Burroughs’ latest book, Cobble Stone Gardens (Cherry Valley Editions, 49 pp., $3), is written in the form of a childhood memoir, but it veers off almost immediately into images of pedophilia, murder and dismemberment. The book is dedicated to Burroughs’ parents—“We never know how much we learn/From those who never will return,” Burroughs quotes E.A Robinson—and is illustrated with Burroughs family portraits and photos drawn from the public life of the 1910s and 1920s (Burroughs was born in 1914). Despite the fundamental violence of the book, the lines from Robinson are not used for irony, because Burroughs long ago passed beyond irony, if indeed he ever bothered with it.
burroughsThe prose, inevitably, is far more self-consciously “spontaneous” than that of Junky; waves of hallucination rush across the pages. But the continuity with Burroughs’ first book is there, and, tracing it, we can see that his work, so often understood as a negation of bourgeois life (which it is) is also utopian: a search for a forbidden city of the senses, an attempt either to retrieve that paradise from a past as distant as that adhering to the repulsive Egyptian, or to invent it. The problem is that Burroughs is certain that there is an inverse relationship between his desire for paradise—some final, permanent orgy on the edge of death, or perhaps the very moment of death eternally maintained—and his ability to achieve it. This might be the source of the revulsion that fragments Burroughs’ descriptions of utopia (he hates that Egyptian, but also loves him, would become him if he could): the more palpable Burroughs’ goal, the more acute his understanding that his black paradise is only a sort of primal memory. Thus the need to go back to beginnings, to childhood.

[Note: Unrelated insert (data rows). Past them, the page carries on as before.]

(** X11. A result of the wrong side: handing the call result of a valid
    input at which nothing overflows to the put block (or the put result to
    the call block) raises [KeyError] on the missing price key. *)
Theorem mispricing_wrong_side_raises (S K r T q vol market_price : R) :
  0 < S -> 0 < K -> 0 < T -> 0 < vol ->
  no_overflow vol_kind r T q vol ->
  live_data.mispricing_put market_price
    (fst (black_scholes norm vol_kind S K r T q vol "call"))
  = Raised (KeyError "Put Price") /\
  atm_option_analysis.mispricing_call market_price
    (fst (black_scholes norm vol_kind S K r T q vol "put"))
  = Raised (KeyError "Call Price").
Proof.
  intros HS HK HT Hvol Hno.
  price_both norm vol_kind S K r T q vol HS HK HT Hvol Hno.
  split; reflexivity.
Qed.

End Results.

(** Removing the price entry leaves every other entry as it was. *)
Lemma greeks_data_get (price_key key : string) (bs : dict) :
  dict_get (greeks_data price_key bs) key =
  if String.eqb key price_key then None else dict_get bs key.
Proof.
  induction bs as [|[k v] rest IH]; cbn [greeks_data filter dict_get fst].
  - destruct (String.eqb key price_key); reflexivity.
  - fold (greeks_data price_key rest).
    destruct (String.eqb_spec k price_key) as [-> | Hk]; cbn [negb].
    + rewrite IH. destruct (String.eqb_spec key price_key) as [-> | Hkey].
      * reflexivity.
      * apply not_eq_sym, String.eqb_neq in Hkey. rewrite Hkey. reflexivity.
    + cbn [dict_get]. destruct (String.eqb_spec k key) as [-> | Hkk].
      * apply String.eqb_neq in Hk. rewrite Hk. reflexivity.
      * exact IH.
Qed.

(** X12. The Greeks shown: removing the price from a result never yields
    the price key and keeps the value of every other key; for the result
    of a valid call (put) input without overflow what is left is the five
    Greeks Delta,
    Gamma, Vega, Theta, Rho in this order, so five columns are laid out. *)
Theorem greeks_data_of_result (norm : rv_continuous)
    (vol_kind : float_kind) (S K r T q vol : R) :
  (forall price_key key bs,
     dict_get (greeks_data price_key bs) price_key = None /\
     (key <> price_key ->
      dict_get (greeks_data price_key bs) key = dict_get bs key)) /\
  (0 < S -> 0 < K -> 0 < T -> 0 < vol ->
   no_overflow vol_kind r T q vol ->
   exists call put,
     OptionPricingDash.black_scholes norm vol_kind S K r T q vol "call"
     = (Some call, []) /\
     OptionPricingDash.black_scholes norm vol_kind S K r T q vol "put"
     = (Some put, []) /\
     map fst (greeks_data "Call Price" call)
     = ["Call Delta"; "Call Gamma"; "Call Vega"; "Call Theta";
        "Call Rho"]%string /\
     map fst (greeks_data "Put Price" put)
     = ["Put Delta"; "Put Gamma"; "Put Vega"; "Put Theta";
        "Put Rho"]%string /\
     List.length (greeks_data "Call Price" call) = 5%nat /\
     List.length (greeks_data "Put Price" put) = 5%nat).
Proof.
  split.
  - intros price_key key bs. rewrite !greeks_data_get.
    rewrite String.eqb_refl. split; [reflexivity|].
    intros Hne. apply String.eqb_neq in Hne. rewrite Hne. reflexivity.
  - intros HS HK HT Hvol Hno.
    price_both norm vol_kind S K r T q vol HS HK HT Hvol Hno.
    do 2 eexists. repeat split; reflexivity.
Qed.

Still, the subversion of childhood in Cobble Stone Gardens is as brutal as Burroughs can make. Like Alice, Burroughs cannot get throuph the door, and rage takes over the story: even if one can see through all the episodes of castrating South American border guards and flesh-eating insects to the little boy who lies somewhere behind them, one also feels that even Burroughs’ return to his childhood is a form of pedophilia: the man eats the child alive.

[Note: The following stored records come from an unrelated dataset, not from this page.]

(** [data.get('position', self.instance.position if self.instance else None)]. *)
Definition get_position (data : EmployeeData) : option Position :=
  match data_position data with
  | Some p => Some p
  | None => option_map position instance
  end.

(** The salary block of [validate].  [position.min_salary and ...] is
    false for [None] and for a zero bound; likewise for the maximum. *)
Definition check_salary (data : EmployeeData) : validated unit :=
  match data_salary data with
  | Some salary =>
      if decimal_truthy salary then
        match get_position data with
        | Some position =>
            match min_salary position with
            | Some m =>
                raise_if (decimal_truthy m && (salary <? m))
                  (SalaryBelowMinimum m)
            | None => inr tt
            end ;;
            match max_salary position with
            | Some m =>
                raise_if (decimal_truthy m && (m <? salary))
                  (SalaryAboveMaximum m)
            | None => inr tt
            end
        | None => inr tt
        end
      else inr tt
  | None => inr tt
  end.

(** [EmployeeCreateUpdateSerializer.validate]. *)
Definition validate (data : EmployeeData) : validated EmployeeData :=
  check_dates data ;;
  check_salary data ;;
  inr data.

End Serializer.

(** The validated data of an update, key by key, for the columns of
    [Employee] this serializer writes: [None] is a key the request did not
    send (a PATCH sends any subset), and for a nullable column
    [Some None] is a key sent as [null]. *)
Record ValidatedData := mkValidatedData {
  sent_employee_id : option string;
  sent_first_name : option string;
  sent_last_name : option string;
  sent_email : option string;
  sent_department : option pk;
  sent_position : option Position;
  sent_status : option EmployeeStatus;
  sent_date_joined : option date;
  sent_date_left : option (option date);
  sent_salary : option (option Decimal);
  sent_manager : option (option pk);
  sent_user : option (option pk);
  sent_notes : option string
}.

(** What [data.get(key)] returns for the keys [validate] reads: [None]
    for a missing key and for [null] alike. *)
Definition as_data (validated_data : ValidatedData) : EmployeeData :=
  mkEmployeeData
    (sent_employee_id validated_data)
    (sent_email validated_data)
    (sent_date_joined validated_data)
    (match sent_date_left validated_data with
     | Some value => value
     | None => None
     end)
    (match sent_salary validated_data with
     | Some value => value
     | None => None
     end)
    (sent_position validated_data).

(** [setattr(instance, attr, value)] for a key that was sent. *)
Definition assigned {A : Type} (sent : option A) (stored : A) : A :=
  match sent with
  | Some value => value
  | None => stored
  end.

(** [ModelSerializer.update], which this serializer inherits: every key
    of the validated data is assigned to the instance, which is then
    saved; a column whose key was not sent keeps its stored value. *)
Definition update (now : datetime) (instance : Employee)
    (validated_data : ValidatedData) : Employee :=
  save_employee now
    (mkEmployee (employee_pk instance)
       (assigned (sent_employee_id validated_data) (employee_id instance))
       (assigned (sent_first_name validated_data) (first_name instance))
       (assigned (sent_last_name validated_data) (last_name instance))
       (assigned (sent_email validated_data) (email instance))
       (assigned (sent_department validated_data) (department instance))
       (assigned (sent_position validated_data) (position instance))
       (assigned (sent_status validated_data) (status instance))
       (assigned (sent_date_joined validated_data) (date_joined instance))
       (assigned (sent_date_left validated_data) (date_left instance))
       (assigned (sent_salary validated_data) (salary instance))
       (assigned (sent_manager validated_data) (manager instance))
       (assigned (sent_user validated_data) (user instance))
       (created_by instance)
       (assigned (sent_notes validated_data) (notes instance))
       (updated_at instance)).

(** An update of a stored employee from data the fields have accepted:
    the cross-field [validate], and when it raises nothing,
    [serializer.save()]. *)
Definition validate_and_save (now : datetime) (instance : Employee)
    (validated_data : ValidatedData) : validated Employee :=
  validate (Some instance) (as_data validated_data) ;;
  inr (update now instance validated_data).

End EmployeeCreateUpdateSerializer.

Module AttendanceSerializer.
Import Datetime.

(** [AttendanceSerializer.validate]. *)
Definition validate (data : AttendanceData) : validated AttendanceData :=
  match data_check_out data, data_check_in data with
  | Some check_out, Some check_in =>
      raise_if (time_ltb check_out check_in) CheckOutBeforeCheckIn
  | _, _ => inr tt
  end ;;
  inr data.

End AttendanceSerializer.

Module LeaveRequestSerializer.
Import Datetime.

(** [LeaveRequestSerializer.validate]. *)
Definition validate (data : LeaveData) : validated LeaveData :=
  match data_end_date data, data_start_date data with
  | Some end_date, Some start_date =>
      raise_if (date_ltb end_date start_date) EndBeforeStart
  | _, _ => inr tt
  end ;;
  inr data.

End LeaveRequestSerializer.

(* ================================================================== *)
(** ** employee/forms.py *)
(* ================================================================== *)

Module EmployeeForm.
Import Datetime Models.

Section Form.
(** [Employee.objects] and [self.instance] ([None]: an unsaved instance,
    whose [pk] is [None]). *)
Variable objects : list Employee.
Variable instance : option Employee.

(** [clean_email]; the value is [None] when the field itself failed. *)
Definition clean_email (cleaned_data : EmployeeData)
  : validated (option string) :=
  match data_email cleaned_data with
  | Some value =>
      raise_if (exists_other email objects instance value) EmailExists ;;
      inr (Some value)
  | None => inr None
  end.

Definition clean_employee_id (cleaned_data : EmployeeData)
  : validated (option string) :=
  match data_employee_id cleaned_data with
  | Some value =>
      raise_if (exists_other employee_id objects instance value)
        EmployeeIdExists ;;
      inr (Some value)
  | None => inr None
  end.

End Form.

(** [EmployeeForm.clean]. *)
Definition clean (cleaned_data : EmployeeData) : validated EmployeeData :=
  match data_date_left cleaned_data, data_date_joined cleaned_data with
  | Some d_left, Some d_joined =>
      raise_if (date_ltb d_left d_joined) DateLeftBeforeJoined
  | _, _ => inr tt
  end ;;
  inr cleaned_data.

End EmployeeForm.

Module LeaveRequestForm.
Import Datetime.

(** [LeaveRequestForm.clean]. *)
Definition clean (cleaned_data : LeaveData) : validated LeaveData :=
  match data_end_date cleaned_data, data_start_date cleaned_data with
  | Some end_date, Some start_date =>
      raise_if (date_ltb end_date start_date) EndBeforeStart
  | _, _ => inr tt
  end ;;
  inr cleaned_data.

End LeaveRequestForm.

Module AttendanceForm.

(** [AttendanceForm] declares a [Meta] class only: [clean] is the one it
    inherits from [forms.ModelForm], which returns [cleaned_data]. *)
Definition clean (cleaned_data : AttendanceData)
  : validated AttendanceData :=
  inr cleaned_data.

End AttendanceForm.

(* ================================================================== *)
(** ** Responses *)
(* ================================================================== *)

Definition HTTP_200_OK : Z := 200.
Definition HTTP_201_CREATED : Z := 201.
Definition HTTP_400_BAD_REQUEST : Z := 400.

(** [Response(data, status=...)]: the body is either [{'error': message}]
    or the serialized object(s). *)
Inductive Body (A : Type) :=
| error_body (message : string)
| data_body (payload : A).
Arguments error_body {A} message.
Arguments data_body {A} payload.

It is, in the end, the strongest sort of reaffirmation and intensification of the sense of displacement that is at the heart of all of Burroughs’ work. Recalling the Egyptian and his all-but-forgotten trade, Burroughs writes in Cobble Stone Gardens: “Messages in the lost tongue of a vile people cut off in a mountain valley by towering cliffs and a great waterfall. The inhabitants are blond and blue eyed.” This is a complete image, as that of the Egyptian is not: it combines the lure of James Hilton’s Shangri-La with the most ominous parody. And it is this image of childhood that Burroughs is determined to leave us with. As he notes, summing up the passage: “It may be that you are in locations or circumstances that will be dangerous at some future time.”


SELF-HELP

How To Save Your Own Life, a novel by Erica Jong (Holt, Rinehart and Winston). In which the author of Fear of Flying combines the ambitions of Portrait of a Lady with the imaginative power of the classified section of the St. Louis Post-Dispatch, achieving, finally, a work that in its warmth and sensitivity to human values might even be compared to Mandingo.